Neulich schon hat mich das Wahlergebnis überhaupt nicht interessiert. Heute immer noch nicht. Daher habe ich mir einmal die Wählerwanderung angeschaut, insbesondere die zu den Piraten, weil sie quasi die Genese ihrer Wählerschaft bloßlegt:

SPD:20%
Grüne:17%
Linke:17%
CDU: 13%
Nichtwähler:15%
FDP:9%
Sonstige:9%

Die „Sonstigen“ müssen Aliens sein, eventuell auch Splitterparteien oder Erstwähler. Nicht wirklich überraschend: Die Piraten sind die Mitte der Mitte der Mitte, Sir. Allein der hohe Anteil der Linken sticht heraus; hier dürfte sich aber die Hoffnung auf etwas „irgendwie anderes als die anderen“ manifestieren und nicht der Glaube daran, dass die Piraten Sozialrevolutionäre sind. Und selbst wenn: Die Erfinder von Hartz IV schwafeln in ihrem offiziellen Programm auch von „demokratischem Sozialismus“.

Zweifel, Trotz und Peanuts

Einsteigen hätte ich auch können mit einer Meldung wie “Feynsinn auf 10 Millionen Euro geschätzt”. Selbst unsere vom Geist des Zweifels völlig unbeleckten Systemmedien üben sich im kollektivem Kopfkratzen und tun sich schwer im Glauben an einhundert Facebook-Milliarden. Irgendwo sinnieren sie über “1,4 Milliarden Chinesen”, die dafür von der Datenkrake “vernetzt” werden müssten. Ja sicher, wir leben ja in Zeiten 110-prozentiger Zustimmung, da kann das klappen.

Derweil raten Filz und Muddy Griechenland herunter und sogleich eine Handvoll spanische Banken. Rembrandt? Ägypten? CCC und 100 Milliarden? Im Grunde reden wir hier von Peanuts. Die Ursachen wurden beseitigt, aber nicht die Symptome, was leider die Wiederkehr der Ursachen zur Folge hatte. Widerstand ist zwecklos. Sie werden assimiliert werden.
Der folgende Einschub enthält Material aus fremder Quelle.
(** * NeuralRAG database layer: a shallow embedding of [db.ts] and [types.ts]

    The store is a SQLite file with the tables [neurons] and [synapses]
    (and [indexed_files], [query_log], [_meta]).  A table is modelled as the
    list of its rows in rowid order, a statement as a function on the store,
    and a method of [NeuralDB] as a computation in a small state-and-exception
    monad: a failed statement throws and leaves the store as it was.

    Conventions of the model:
    - SQLite [REAL] values and JS numbers that carry weights, deltas and day
      counts are rationals ([Q]) and one step of their arithmetic is exact.
      The weight a caller passes may also be NaN ([number]).  Where
      binary64 rounding decides what repeated steps do, the step is also
      given in binary64 ([Binary64]).
    - [uuidv4()], [new Date().toISOString()], [datetime('now')] and
      [julianday('now')] are inputs of the method that reads them.
    - SQLite's [julianday(text)] is a parameter of the development. *)

From Stdlib Require Import ZArith QArith Qminmax Qround Lqa Lia.
From Stdlib Require Import SpecFloat.
From Stdlib Require Import List String Ascii Bool Sorted Permutation.
From Stdlib Require Import Strings.Byte.
Import ListNotations.

Local Open Scope string_scope.
Local Open Scope Z_scope.

(* ================================================================== *)
(** ** types.ts *)

Inductive NeuronType : Type :=
| nt_function | nt_class | nt_method | nt_type | nt_interface
| nt_module | nt_config | nt_doc | nt_variable | nt_export.

Inductive SynapseType : Type :=
| imports | calls | type_reference | extends
| proximity | co_activation | semantic.

Definition SynapseType_eqb (a b : SynapseType) : bool :=
  match a, b with
  | imports, imports | calls, calls | type_reference, type_reference
  | extends, extends | proximity, proximity
  | co_activation, co_activation | semantic, semantic => true
  | _, _ => false
  end.

(** A JS [number] as the [weight] column of [synapses] tells them apart:
    NaN, which SQLite binds as NULL, or a value.  The infinities are not
    modelled. *)
Inductive number : Type :=
| NaN
| Finite (q : Q).

Coercion Finite : Q >-> number.
Bind Scope Q_scope with number.

Definition is_NaN (x : number) : bool :=
  match x with NaN => true | Finite _ => false end.

(** The value of a number that is not NaN. *)
Definition number_value (x : number) : Q :=
  match x with Finite q => q | NaN => 0%Q end.

(** A [Float32Array] is a view on an [ArrayBuffer]: the buffer's bytes, the
    offset of the view in bytes and its length in elements. *)
Module Float32Array.
Record t : Type := mk {
  buffer : list byte;
  byteOffset : nat;
  length : nat
}.

Definition wf (a : t) : Prop :=
  (byteOffset a mod 4 = 0)%nat /\
  (byteOffset a + 4 * length a <= List.length (buffer a))%nat.

(** The bytes of the elements the view shows. *)
Definition bytes (a : t) : list byte :=
  firstn (4 * length a) (skipn (byteOffset a) (buffer a)).

(** [new Float32Array(arrayBuffer)]: a view on the whole buffer; a
    [RangeError] ([None]) when the byte length is no multiple of 4. *)
Definition of_buffer (buf : list byte) : option t :=
  if (List.length buf mod 4 =? 0)%nat
  then Some (mk buf 0 (List.length buf / 4))
  else None.

(** [new Float32Array(0)]. *)
Definition empty : t := mk [] 0 0.
End Float32Array.

Module NeuronCreateInput.
Record t : Type := mk {
  content : string;
  summary : string;
  embedding : Float32Array.t;
  file_path : string;
  start_line : Z;
  end_line : Z;
  type : NeuronType;
  name : string;
  language : string
}.
End NeuronCreateInput.

Module Neuron.
Record t : Type := mk {
  id : string;
  content : string;
  summary : string;
  embedding : Float32Array.t;
  file_path : string;
  start_line : Z;
  end_line : Z;
  type : NeuronType;
  name : string;
  language : string;
  activation_count : Z;
  last_activated : option string;
  created_at : string;
  updated_at : string
}.
End Neuron.

(** [metadata] is kept as its JSON text: [JSON.stringify] on the way in and
    [JSON.parse] on the way out are not modelled. *)
Module SynapseCreateInput.
Record t : Type := mk {
  source_id : string;
  target_id : string;
  weight : number;
  type : SynapseType;
  metadata : option string
}.
End SynapseCreateInput.

Module Synapse.
Record t : Type := mk {
  id : string;
  source_id : string;
  target_id : string;
  weight : Q;
  type : SynapseType;
  metadata : option string;
  fire_count : Z;
  last_fired : option string;
  created_at : string
}.
End Synapse.

(* ================================================================== *)
(** ** db.ts: the tables *)

(** A row of [neurons]; [embedding] is a BLOB or NULL. *)
Module NeuronRow.
Record t : Type := mk {
  id : string;
  content : string;
  summary : string;
  embedding : option (list byte);
  file_path : string;
  start_line : Z;
  end_line : Z;
  type : NeuronType;
  name : string;
  language : string;
  activation_count : Z;
  last_activated : option string;
  created_at : string;
  updated_at : string
}.
End NeuronRow.

(** The part of the database the synapse and neuron methods touch.  A row
    of [synapses] has the columns of [Synapse.t]. *)
Record Store : Type := mkStore {
  neurons : list NeuronRow.t;
  synapses : list Synapse.t
}.

Definition empty_store : Store := mkStore [] [].

Definition set_synapses (s : Store) (l : list Synapse.t) : Store :=
  mkStore (neurons s) l.

Definition set_neurons (s : Store) (l : list NeuronRow.t) : Store :=
  mkStore l (synapses s).

(* ================================================================== *)
(** ** Statements that throw: state and exceptions *)

Inductive Exn : Type :=
| SqliteConstraintForeignKey
| SqliteConstraintPrimaryKey
| SqliteError
| RangeError.

Inductive Result (A : Type) : Type :=
| Ok (a : A)
| Throw (e : Exn).
Arguments Ok {A} a.
Arguments Throw {A} e.

Definition M (A : Type) : Type := Store -> Result A * Store.

Definition ret {A} (a : A) : M A := fun s => (Ok a, s).

Definition throw {A} (e : Exn) : M A := fun s => (Throw e, s).

Definition bind {A B} (c : M A) (k : A -> M B) : M B :=
  fun s => match c s with
           | (Ok a, s') => k a s'
           | (Throw e, s') => (Throw e, s')
           end.

Notation "x <- c ;; k" := (bind c (fun x => k))
  (at level 61, c at next level, right associativity).
Notation "c ;;; k" := (bind c (fun _ => k))
  (at level 61, right associativity).

(** [db.transaction(fn)]: commit when [fn] returns, roll back and rethrow
    when it throws. *)
Definition transaction {A} (body : M A) : M A :=
  fun s => match body s with
           | (Ok a, s') => (Ok a, s')
           | (Throw e, _) => (Throw e, s)
           end.

(** The store a computation leaves behind, and what it returns. *)
Definition exec {A} (c : M A) (s : Store) : Store := snd (c s).
Definition result {A} (c : M A) (s : Store) : Result A := fst (c s).

(* ================================================================== *)
(** ** db.ts: the methods of [NeuralDB] *)

Definition Qgt_bool (a b : Q) : bool := negb (Qle_bool a b).

Definition or_default (delta : option Q) (d : Q) : Q :=
  match delta with Some x => x | None => d end.
(** * The abuse-admission gate of the temp-mail backend

    Shallow embedding of the two mailbox-creation routes of
    [backend/src/routes/emails.js] ([router.post('/create')] and
    [router.post('/public/create')]) together with the in-memory
    [rateLimitStore] they mutate, followed by the properties of the
    admission gate.

    The handlers are embedded from the source.  The middleware modules
    they import ([../middleware/rateLimit.js], [../middleware/auth.js])
    and the connection pool ([../db/init.js]) are not part of the
    sources at hand; they are either taken as parameters or modelled from
    the specification, and every such definition says so. *)

From stdpp Require Import gmap strings list fin_maps pretty.

Open Scope string_scope.

(** ** JavaScript values that reach the handlers *)

Module Js.

(** The JSON values a request body field or a [res.locals] slot can
    hold.  Objects and arrays are always truthy and never inspected by
    the handlers, so one constructor stands for all of them. *)
Inductive value :=
| Undefined
| Null
| Bool (b : bool)
| Num (n : Z)
| Str (s : string)
| Obj.

(** [ToBoolean]: what [if (v)], [!v] and [v && w] test. *)
Definition truthy (v : value) : bool :=
  match v with
  | Undefined | Null => false
  | Bool b => b
  | Num n => negb (n =? 0)%Z
  | Str s => negb (String.eqb s "")
  | Obj => true
  end.

(** [a || b] on the two address sources, each a string or [undefined]. *)
Definition or_else (a b : option string) : option string :=
  match a with
  | Some s => if String.eqb s "" then b else Some s
  | None => b
  end.
(** * money4band: host detection and stack launcher

    A shallow embedding of [utils/detect.py] and [utils/fn_startStack.py],
    and the properties their specification states about them.

    Python values are the JSON fragment the configuration documents are made
    of; dictionaries are finite maps with string keys.  Text is kept as its
    UTF-8 bytes, and [str.lower] works on the code points behind them.
    Exceptions are values carrying their class and their [str()].  Effectful code runs in a state
    and exception monad over a [World]: the state of everything outside the
    program (terminal, file system, container daemon), which only the
    external collaborators read and change, and the trace of what the program
    itself did (log records, printed lines, pauses, child processes). *)

From Stdlib Require Import ZArith Lia Ascii String.
From stdpp Require Import base strings pretty gmap list.
Lemma firstn_split_self {A} (k : nat) (s : list A) :
  firstn k s ++ skipn (length (firstn k s)) s = s.
Proof.
  rewrite length_firstn.
  destruct (Nat.le_ge_cases k (length s)) as [Hk | Hk].
  - rewrite Nat.min_l by assumption. apply firstn_skipn.
  - rewrite Nat.min_r by assumption.
    rewrite firstn_all2, skipn_all by lia. now rewrite app_nil_r.
Qed.

Lemma In_firstn {A} (x : A) (n : nat) (s : list A) :
  In x (firstn n s) -> In x s.
Proof.
  intros Hin. rewrite <- (firstn_skipn n s). apply in_or_app. now left.
Qed.

(** [rfind] returns the start value when the needle is absent, and the
    index of its last occurrence otherwise. *)
Lemma rfind_from_spec (s : str) (c : char) :
  forall i last,
    (rfind_from s c i last = last /\ ~ In c s)
    \/ exists k,
         rfind_from s c i last = i + Z.of_nat k
         /\ nth_error s k = Some c
         /\ forall m, (k < m)%nat -> nth_error s m <> Some c.
Proof.
  induction s as [| x s IH]; intros i last; simpl.
  - left. auto.
  - destruct (IH (i + 1) (if (x =? c)%N then i else last))
      as [[Hr Hnot] | [k [Hr [Hk Hlast]]]].
    + destruct (N.eqb_spec x c) as [-> | Hxc].
      * right. exists 0%nat. rewrite Hr. repeat split; [lia |].
        intros [| m] Hm; [lia |]. simpl. intros Hin.
        apply Hnot. eapply nth_error_In; eassumption.
      * left. split; [assumption |]. intros [Hx | Hin]; auto.
    + right. exists (S k). rewrite Hr. repeat split; [lia | assumption |].
      intros [| m] Hm; [lia |]. simpl. apply Hlast. lia.
Qed.

Lemma rfind_spec (s : str) (c : char) :
  (rfind s c = -1 /\ ~ In c s)
  \/ exists k,
       rfind s c = Z.of_nat k
       /\ nth_error s k = Some c
       /\ forall m, (k < m)%nat -> nth_error s m <> Some c.
Proof.
  unfold rfind. destruct (rfind_from_spec s c 0 (-1)) as [H | [k [Hr H]]].
  - left. assumption.
  - right. exists k. rewrite Hr. split; [lia | assumption].
Qed.

Lemma rfind_lt_len (s : str) (c : char) : rfind s c < len s.
Proof.
  destruct (rfind_spec s c) as [[Hr _] | [k [Hr [Hk _]]]]; rewrite Hr.
  - pose proof (len_nonneg s). lia.
  - assert (k < length s)%nat by (apply nth_error_Some; congruence).
    unfold len. lia.
Qed.

Lemma lstrip_char_length (s : str) (c : char) :
  (length (lstrip_char s c) <= length s)%nat.
Proof.
  induction s as [| x s IH]; simpl; [lia |].
  destruct (x =? c)%N; simpl; lia.
Qed.

Lemma isspace_NL : isspace NL = true.
Proof. reflexivity. Qed.

Lemma non_whitespace_app (a b : str) :
  non_whitespace (a ++ b) = non_whitespace a ++ non_whitespace b.
Proof. apply filter_app. Qed.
Sehen Sie doch: 2+2=5! Burks hat den nicht ganz frischen Artikel aus der “Zeit” ausgegraben, nachdem der preislich ausgezeichnet worden war. Er ist zwar stellenweise etwas holprig; etwa der Begriff “Reaktanz”, der mir doch zu nah an der Synonymität zu “Trotz” angelegt ist. Allemal aber interessant ist der Überblick über einige Belege für die Dummheit der Masse. Wussten wir noch gar nicht.

Ein Zitat daraus, das mir trotz seiner verschraubten Konstruktionsfehler gefällt, ist das hier:

Die einzige Haltung, die garantiert jeder Revision standhält, ist vermutlich der Zweifel.

Fehlkonstruiert deshalb, weil der Zweifel selbst die Kraft der Revision ist. Dass der Zweifel eine “Haltung” sein kann, und zwar eine besonders standhafte, ist dennoch eine Aussage, welche die windschiefe Formulierung verzeihen lässt. Ja, das wäre ein Thema höchster Relevanz, das mir ohnehin seit einigen Tagen im Kopf herum geistert und mich zweifeln lässt: Habe ich dazu nicht irgendwo schon alles gesagt? Ist nicht eh schon alles Relevante gesagt?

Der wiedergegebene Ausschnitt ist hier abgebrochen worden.